Despite widespread support in and out of Congress, legislation assuring victims of price-fixing conspiracies of their right to sue for damages faces a probable death this session of Congress.

Without congressional action, courts already have begun dismissing pending suits that could add up to $1 billion to state, federal and local coffers.

Nevertheless, because of vehement opposition to the bill by Sen. Orrin G. Hatch (R-Utah), it is becoming increasingly unlikely that the measure - approved by both judiciary committees - will be scheduled for floor consideration before congressional adjournment, experted in mid-October.

The Senate leadership has been unwilling to schedule floor debate during the final weeks of the session for any measure that promises to be controversial unless senators can agree on time limits for the debate. Sen. Hatch, who already has dumped into the hopper more than 100 proposed amendments to the three-page bill, says he will not agree to a time limit.

"I just don't think that in these waning days that you do that," he said yesterday. He added that he would "probably have 100 more amendments ready" by the time the bill would come up if the leadership decides to schedule it. (The House leadership has promised to take the bill to the floor if there is a promise of Senate action but doesn't want to waste its time.

The measure is intended to overturn a decision by the Supreme Court last year, now referred to as the Illinois Brick decision, which held that only the direct purchasers of a product may sue under the antitrust laws to collect the allowable treble damages.

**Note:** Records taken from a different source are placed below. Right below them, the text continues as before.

Lemma body_section_text es : printable quoted fmt_double fmt_time (t_document es) ->
  message_body_section 1 (encode_doc (elements_of es)) = Done (section_text es).
Proof.
  intros Hp. unfold message_body_section, bson_write_repr, section_text.
  rewrite (top_writes quoted fmt_double fmt_time trace_options) by (done || exact (height_length (t_document es))). ostep.
  set (t := spaces _ ++ _). destruct (put_all_buffered t (mk_writebuf [] []) []) as (Hc & _ & _); [done|].
  unfold flush. cbn [out]. rewrite concat_app. cbn [concat]. by rewrite app_nil_r, Hc.
Qed.

Lemma content_text {Sec} `{Traced Sec} secs ts : Forall2 (fun sec t => message_section 1 sec = Done t) secs ts ->
  message_content (mk_op_msg secs) = Done (concat ts).
Proof. unfold message_content. cbn [sections]. induction 1 as [|sec t secs ts Hs _ IH]; [done|]. by rewrite Hs, IH. Qed.

(** The bodies of documents that are given by trees. *)
Definition bodies (ess : list (list (text * tree))) : list (list byte) := map (fun es => encode_body (elements_of es)) ess.

Lemma views_text vs ess : Forall2 shows vs (bodies ess) -> Forall (fun es => printable quoted fmt_double fmt_time (t_document es)) ess ->
  message_content (mk_op_msg (map mk_body vs)) = Done (concat (map section_text ess)).
Proof.
  intros Hv Hp. apply content_text. unfold bodies in Hv. revert vs Hv. induction Hp as [|es ess He _ IH]; intros vs Hv; inversion Hv; subst; constructor.
  - cbn [message_section body_section_traced body]. unfold message_section, body_section_traced. cbn [body]. erewrite shows_bytes by done. ostep. by apply body_section_text.
  - by apply IH.
Qed.

Lemma documents_text {AS} `{Allocator AS} (ds : list (bson_doc AS)) ess :
  Forall2 (fun B d => exists cap, doc_holds d B cap) (bodies ess) ds -> Forall (fun es => printable quoted fmt_double fmt_time (t_document es)) ess ->
  message_content (mk_op_msg (map body_of ds)) = Done (concat (map section_text ess)).
Proof.
  intros Hv Hp. apply content_text. unfold bodies in Hv. revert ds Hv. induction Hp as [|es ess He _ IH]; intros ds Hv; inversion Hv as [|? ? ? ? [cap Hd]]; subst; constructor.
  - unfold body_of, message_section, any_section_traced, message_section, body_section_traced. cbn [body]. erewrite doc_bytes_holds by done. ostep. by apply body_section_text.
  - by apply IH.
Qed.
(** ** The traced exchange *)

Section Exchange.
Context {ST AS B : Type} {HS : Stream ST} {HSOK : StreamOk ST}.
Context {HA : Allocator AS} {HOK : AllocatorOk AS} {HB : DynamicBuffer B} {HBOK : DynamicBufferOk B}.
Context (dynamic_buffer : list byte -> B).
Context (Hdyn : forall c, zlen c < UINT64_SPAN -> Wire.readable (dynamic_buffer c) c).

(** Whatever is sent or received: when printing comes to an end the outcome is that of the operation, and without tracing nothing is
    printed. *)
Theorem tracing_transparent enabled {Sec} `{Traced Sec} `{MessageType (op_msg_message Sec)} rid (m : op_msg_message Sec) (w w' : world ST AS) err err' :
  (forall r, traced_send_message enabled rid m (w, err) = Done ((w', err'), r) -> send_message rid m w = Done (w', r) /\ (enabled = false -> err' = err)) /\
  (forall r, traced_recv_message dynamic_buffer enabled (w, err) = Done ((w', err'), r) ->
     recv_message dynamic_buffer w = Done (w', r) /\ (enabled = false -> err' = err)).
Proof.
  split; intros r.
  - unfold traced_send_message, send_message, untraced, print_if, co_await, lift, throw, co_return.
    destruct (message_buffers m) as [bufs| |]; [|done..]. ostep. destruct (msg_header _ _ _ _) as [[e|h]| |]; [| |done..]; ostep; [by intros [= -> -> <-]|].
    destruct enabled; [destruct (message_send _ _ _) as [t| |]; [|done..]|]; ostep; destruct (write_all _ w) as [[w1 [e|n]]| |]; ostep; try done;
      by intros [= -> <- <-].
  - unfold traced_recv_message, recv_message, or_rethrow, untraced, print_if, co_await, lift, throw_protocol_error, throw, co_return.
    destruct (read_some 16 w) as [[w1 [e|h]]| |]; ostep; try done; [destruct enabled; ostep; by intros [= -> <- <-]|].
    destruct (zlen h <? 16); [destruct enabled; ostep; by intros [= -> <- <-]|].
    destruct (read_header h) as [[e|[[[n id] rto] op]]| |]; ostep; try done; [destruct enabled; ostep; by intros [= -> <- <-]|].
    destruct (n <? 16); [destruct enabled; ostep; by intros [= -> <- <-]|]. destruct (op =? 2013); [|destruct enabled; ostep; by intros [= -> <- <-]].
    destruct (read_some (n - 16) w1) as [[w2 [e|c]]| |]; ostep; try done; [destruct enabled; ostep; by intros [= -> <- <-]|].
    destruct (zlen c <? n - 16); [destruct enabled; ostep; by intros [= -> <- <-]|].
    destruct (read_op_msg _ _ _ _ _) as [[e|[[a m']|]]| |]; ostep; try done; [destruct enabled; ostep; by intros [= -> <- <-]| |by intros [= -> <- <-]].
    destruct enabled; [destruct (message_recv n rto m') as [t| |]; ostep; try done|]; by intros [= <- <- <-].
Qed.
Lemma traced_send_spec vs ess rid (w : world ST AS) err :
  Forall2 shows vs (bodies ess) -> Forall (fun es => printable quoted fmt_double fmt_time (t_document es)) ess ->
  message_size (bodies ess) <= INT32_MAX -> is_i32 rid ->
  traced_send_message true rid (mk_op_msg (map mk_body vs)) (w, err) =
    (let* (w, r) := send_message rid (mk_op_msg (map mk_body vs)) w in
     Done ((w, err ++ message_header (lit "send") (message_size (bodies ess) - 16) rid 2013 ++ concat (map section_text ess)), r)).
Proof.
  intros Hv Hp Hm Hr. destruct (buffers_content vs _ Hv) as (bufs & Eb & Ec).
  unfold traced_send_message, send_message, untraced, print_if, co_await, lift, throw, co_return. rewrite Eb. ostep. rewrite msg_header_spec by done. ostep.
  unfold message_send. rewrite (views_text vs ess Hv Hp). ostep. rewrite Ec.
  replace (message_size (bodies ess) - 16) with (zlen (content_bytes (bodies ess))) by (unfold message_size; lia).
  by destruct (write_all _ w) as [[w1 [e|n]]| |].
Qed.

(** What tracing adds to receiving, by the header of the message. *)
Lemma traced_recv_header (w : world ST AS) err s1 h total rid rto op :
  async_read (w_stream w) 16 = (s1, inr h) -> zlen h = 16 -> header_fields h = (total, rid, rto, op) ->
  traced_recv_message dynamic_buffer true (w, err) =
    (let* (w, r) := recv_message dynamic_buffer w in
     let* t := match r with
               | inl e => Done (message_exception (lit "Failure while reading message") (Some (what e)))
               | inr None => Done []
               | inr (Some msg) => message_recv total rto msg
               end in
     Done ((w, err ++ t), r)).
Proof.
  intros E1 Hl Hf. unfold traced_recv_message, recv_message, or_rethrow, untraced, print_if, co_await, lift, throw_protocol_error, throw, co_return.
  assert (read_some 16 w = Done (mk_world s1 (w_alloc w), inr h)) as -> by (unfold read_some; by rewrite E1). ostep. rewrite Hl. change (16 <? 16) with false. cbv iota. rewrite (read_header_any h Hl), Hf. ostep.
  destruct (total <? 16); [done|]. destruct (op =? 2013); [|done].
  destruct (read_some (total - 16) _) as [[w2 [e|c]]| |]; ostep; try done. destruct (zlen c <? total - 16); [done|].
  destruct (read_op_msg _ _ _ _ _) as [[e|[[a m']|]]| |]; ostep; try done; [|by rewrite app_nil_r].
  by destruct (message_recv total rto m').
Qed.

(** C37. A traced exchange: for a message with any number of documents, of any depth, that can be printed, tracing prints the same lines of
    the documents where it is sent and where it is received, after a line with its size, which includes the header only when it is
    received; and what is sent, received and thrown is what it is without tracing.  Every section is printed as the first. *)
Theorem tracing_spec vs ess rid (ws wr : world ST AS) rest err :
  Forall2 shows vs (bodies ess) -> Forall sendable (bodies ess) -> Forall (fun es => printable quoted fmt_double fmt_time (t_document es)) ess ->
  message_size (bodies ess) <= INT32_MAX -> is_i32 rid -> incoming (w_stream wr) = message_bytes rid (bodies ess) ++ rest ->
  let size := message_size (bodies ess) in
  let lines := concat (map section_text ess) in
  traced_send_message true rid (mk_op_msg (map mk_body vs)) (ws, err) =
    (let* (w, r) := send_message rid (mk_op_msg (map mk_body vs)) ws in
     Done ((w, err ++ message_header (lit "send") (size - 16) rid 2013 ++ lines), r)) /\
  exists w r, recv_message dynamic_buffer wr = Done (w, r) /\
    traced_recv_message dynamic_buffer true (wr, err) = Done ((w, err ++
      match r with
      | inl e => message_exception (lit "Failure while reading message") (Some (what e))
      | inr _ => message_header (lit "recv") size 0 2013 ++ lines
      end), r).
Proof.
  intros Hv Hs Hp Hm Hr Hin. cbv zeta. split; [by apply traced_send_spec|].
  destruct (recv_sent dynamic_buffer Hdyn _ rid wr rest Hs Hm Hr Hin) as (w & r & E & _ & Hres). exists w, r. split; [done|].
  unfold message_bytes in Hin. rewrite <- app_assoc in Hin. destruct (read_there _ _ _ Hin) as (s1 & E1 & _). rewrite zlen_header_bytes in E1.
  set (h := header_bytes (message_size (bodies ess)) rid 0 2013) in *. assert (zlen h = 16) as Hl by apply zlen_header_bytes.
  assert (header_fields h = (message_size (bodies ess), rid, 0, 2013)) as Hf.
  { assert (0 <= message_size (bodies ess)) by (unfold message_size; pose proof (zlen_nonneg (content_bytes (bodies ess))); lia).
    pose proof (read_header_any h Hl) as Ha. subst h. rewrite read_header_spec in Ha by (done || lia). congruence. }
  rewrite (traced_recv_header wr err s1 h _ _ _ _ E1 Hl Hf), E. ostep.
  destruct (documents_allocation (w_alloc wr) (bodies ess)); [destruct Hres as (_ & ds & -> & Hds)|by subst r].
  unfold message_recv. cbn [content]. by rewrite (documents_text ds ess Hds Hp).
Qed.
End Exchange.
End Trace.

The bill would allow businesses, consumers and governments injured by antitrust violations to sue to recover damages whether or not they have dealt directly with the antitrust violator. Very often, the injured parties of price-fixing conspiracies are the indirect purchasers. For instance, government units often purchase products through distributors and contractors, small businesses purchase products through wholesalers and consumers purchase products through retail stores - not directly from a manufacturer who might have been part of a price-fix conspiracy.

Supporters of the legislation say that because of the court decision, consumers who paid prices inflated by price-fixing schemes have no recourse to collect damages from the antitrust violator because they bought from a middleman.

President Carter, who supports the bill, complained in a letter urging enactment that without the bill, "Anticompetitive behavior may go unpunished in those instances where direct purchasers have passed on overcharges or otherwise have little motivation to bring an action."

Besides the support of the administration and a plethora of consumer and union groups, the governors and state attorneys general of all 50 states have been urging passage.

The federal, state and local govenments as a group stand to lose between $500 million and $1 billion in damages in pending suits subject to dismissal without some congressional action.

Already courts have begun dismissing some of the pending damage suits. At the end of last month, for instance, a federal court dismissed a suif filed by the State of Texas seeking $10 million trebled for damages suffered as a result of buying reinforced steel bars at prices inflated by an alleged conspiracy.

Although lawyers for the state said they have evidence showing the state was overcharged by $10 million - which would have added $30 million to the state coffers - the suit was dismissed before the evidence could be presented because the state had purchased the steel bars from a contractor, not the manufacturer.

"The public has been clamoring for tax relief and yet a bill that would allow federal, state and local governmental units to recover hundreds of millions of dollars from price fixers has been stopped in its tracks . . ." Sen. Edward M. Kennedy (D-Mass.), chairman of the Senate Antitrust and Monopoly Subcommittee, complained yesterday.

Kennedy has lined up support for the measure from more than 60 senators from both sides of the aisle despite the heavy lobbying against it by the Business Roundtable. Chamber of Commerce, National Association of Manufacturers, Food Marketing Institute and members of industries that read like a Who's Who of former price-fixing violators.

"The Illinois Brick opinion has virtually immunized large manufacturers from the antitrust laws and they will not lightly give up this new-found immunity," Kennedy charged yesterday. He said that "a few large manufacturers have managed to convince one or two senators to take up their cause."

If the measure fails to get through this year, he vowed it would be his "top priority" for early next year when he takes over leadership of the Judiciary Committee.